§ **EXERCISE BRIEF**
What is needed here is an exact repetition of the records below, beginning at the line that has "agrees (set_io j s)." and stopping after the line that has "assert (Hcount : forall".

§ **TASK INPUT**
=====

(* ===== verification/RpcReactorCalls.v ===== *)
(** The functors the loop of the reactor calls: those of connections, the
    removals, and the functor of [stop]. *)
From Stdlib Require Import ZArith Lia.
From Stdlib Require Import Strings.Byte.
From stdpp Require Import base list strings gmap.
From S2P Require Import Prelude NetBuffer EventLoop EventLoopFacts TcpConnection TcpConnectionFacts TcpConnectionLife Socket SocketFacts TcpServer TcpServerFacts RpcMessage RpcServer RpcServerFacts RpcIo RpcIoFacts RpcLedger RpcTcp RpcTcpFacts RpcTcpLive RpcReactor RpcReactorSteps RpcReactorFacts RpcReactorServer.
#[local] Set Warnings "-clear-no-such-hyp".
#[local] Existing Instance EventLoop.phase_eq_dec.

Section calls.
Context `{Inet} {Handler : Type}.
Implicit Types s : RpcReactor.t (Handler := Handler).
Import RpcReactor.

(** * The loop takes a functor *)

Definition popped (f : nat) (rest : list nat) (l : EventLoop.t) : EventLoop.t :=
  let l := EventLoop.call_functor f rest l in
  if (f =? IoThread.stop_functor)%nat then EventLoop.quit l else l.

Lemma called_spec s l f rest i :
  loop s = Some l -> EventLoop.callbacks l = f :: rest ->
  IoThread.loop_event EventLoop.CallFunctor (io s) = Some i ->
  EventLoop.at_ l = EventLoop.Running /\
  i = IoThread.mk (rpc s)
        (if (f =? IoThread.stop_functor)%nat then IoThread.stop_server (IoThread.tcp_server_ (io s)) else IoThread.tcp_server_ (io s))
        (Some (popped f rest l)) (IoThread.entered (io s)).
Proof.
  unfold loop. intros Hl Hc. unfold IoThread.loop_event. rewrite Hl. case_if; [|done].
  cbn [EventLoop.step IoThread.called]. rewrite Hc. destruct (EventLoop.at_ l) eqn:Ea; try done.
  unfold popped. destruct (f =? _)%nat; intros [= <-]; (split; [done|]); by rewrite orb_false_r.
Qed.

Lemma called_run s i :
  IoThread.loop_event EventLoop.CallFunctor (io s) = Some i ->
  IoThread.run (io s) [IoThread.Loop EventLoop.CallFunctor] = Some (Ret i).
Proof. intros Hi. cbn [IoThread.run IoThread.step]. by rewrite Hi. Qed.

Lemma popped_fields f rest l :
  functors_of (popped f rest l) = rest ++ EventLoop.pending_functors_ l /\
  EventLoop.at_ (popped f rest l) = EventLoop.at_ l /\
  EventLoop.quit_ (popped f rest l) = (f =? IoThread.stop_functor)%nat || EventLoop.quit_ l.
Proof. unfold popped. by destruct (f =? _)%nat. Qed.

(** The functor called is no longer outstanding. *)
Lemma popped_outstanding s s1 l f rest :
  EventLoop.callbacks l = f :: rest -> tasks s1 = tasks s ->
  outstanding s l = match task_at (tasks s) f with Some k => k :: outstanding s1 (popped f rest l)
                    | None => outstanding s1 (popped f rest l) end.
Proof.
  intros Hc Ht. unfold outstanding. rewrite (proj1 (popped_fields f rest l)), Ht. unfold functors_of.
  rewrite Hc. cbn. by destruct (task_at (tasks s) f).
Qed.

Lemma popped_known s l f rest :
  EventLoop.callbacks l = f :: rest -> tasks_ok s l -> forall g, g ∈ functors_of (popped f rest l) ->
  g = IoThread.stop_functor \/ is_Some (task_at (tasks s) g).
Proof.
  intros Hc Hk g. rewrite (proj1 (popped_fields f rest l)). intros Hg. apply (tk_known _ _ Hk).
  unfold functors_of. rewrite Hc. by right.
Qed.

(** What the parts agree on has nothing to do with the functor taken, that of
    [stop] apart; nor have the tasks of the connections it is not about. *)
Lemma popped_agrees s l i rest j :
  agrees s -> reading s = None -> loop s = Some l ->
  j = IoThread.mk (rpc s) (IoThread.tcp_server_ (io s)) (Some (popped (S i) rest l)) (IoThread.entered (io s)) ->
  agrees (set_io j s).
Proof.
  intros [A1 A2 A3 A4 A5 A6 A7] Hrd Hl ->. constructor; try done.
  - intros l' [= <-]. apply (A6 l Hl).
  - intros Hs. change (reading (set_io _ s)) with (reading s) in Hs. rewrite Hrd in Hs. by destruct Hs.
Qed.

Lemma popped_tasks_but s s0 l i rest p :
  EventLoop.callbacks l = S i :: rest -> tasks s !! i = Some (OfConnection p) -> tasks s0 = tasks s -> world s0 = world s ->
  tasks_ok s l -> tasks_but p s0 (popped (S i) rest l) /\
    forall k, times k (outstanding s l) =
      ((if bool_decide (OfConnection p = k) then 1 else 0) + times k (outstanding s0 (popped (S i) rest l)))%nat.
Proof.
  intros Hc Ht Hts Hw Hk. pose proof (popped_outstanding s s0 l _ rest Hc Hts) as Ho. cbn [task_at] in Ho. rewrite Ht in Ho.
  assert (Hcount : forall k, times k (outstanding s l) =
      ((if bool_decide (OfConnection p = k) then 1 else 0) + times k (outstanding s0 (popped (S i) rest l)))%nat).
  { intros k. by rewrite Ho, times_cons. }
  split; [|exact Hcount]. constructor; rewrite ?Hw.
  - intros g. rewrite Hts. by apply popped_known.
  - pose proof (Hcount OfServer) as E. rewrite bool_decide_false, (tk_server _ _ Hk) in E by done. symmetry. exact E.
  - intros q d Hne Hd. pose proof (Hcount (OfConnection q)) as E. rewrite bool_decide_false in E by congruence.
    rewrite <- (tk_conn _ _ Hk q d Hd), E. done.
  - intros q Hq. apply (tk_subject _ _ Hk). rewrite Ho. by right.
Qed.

=====

§ **TASK SOLUTION**
  agrees (set_io j s).
Proof.
  intros [A1 A2 A3 A4 A5 A6 A7] Hrd Hl ->. constructor; try done.
  - intros l' [= <-]. apply (A6 l Hl).
  - intros Hs. change (reading (set_io _ s)) with (reading s) in Hs. rewrite Hrd in Hs. by destruct Hs.
Qed.

Lemma popped_tasks_but s s0 l i rest p :
  EventLoop.callbacks l = S i :: rest -> tasks s !! i = Some (OfConnection p) -> tasks s0 = tasks s -> world s0 = world s ->
  tasks_ok s l -> tasks_but p s0 (popped (S i) rest l) /\
    forall k, times k (outstanding s l) =
      ((if bool_decide (OfConnection p = k) then 1 else 0) + times k (outstanding s0 (popped (S i) rest l)))%nat.
Proof.
  intros Hc Ht Hts Hw Hk. pose proof (popped_outstanding s s0 l _ rest Hc Hts) as Ho. cbn [task_at] in Ho. rewrite Ht in Ho.
  assert (Hcount : forall k, times k (outstanding s l) =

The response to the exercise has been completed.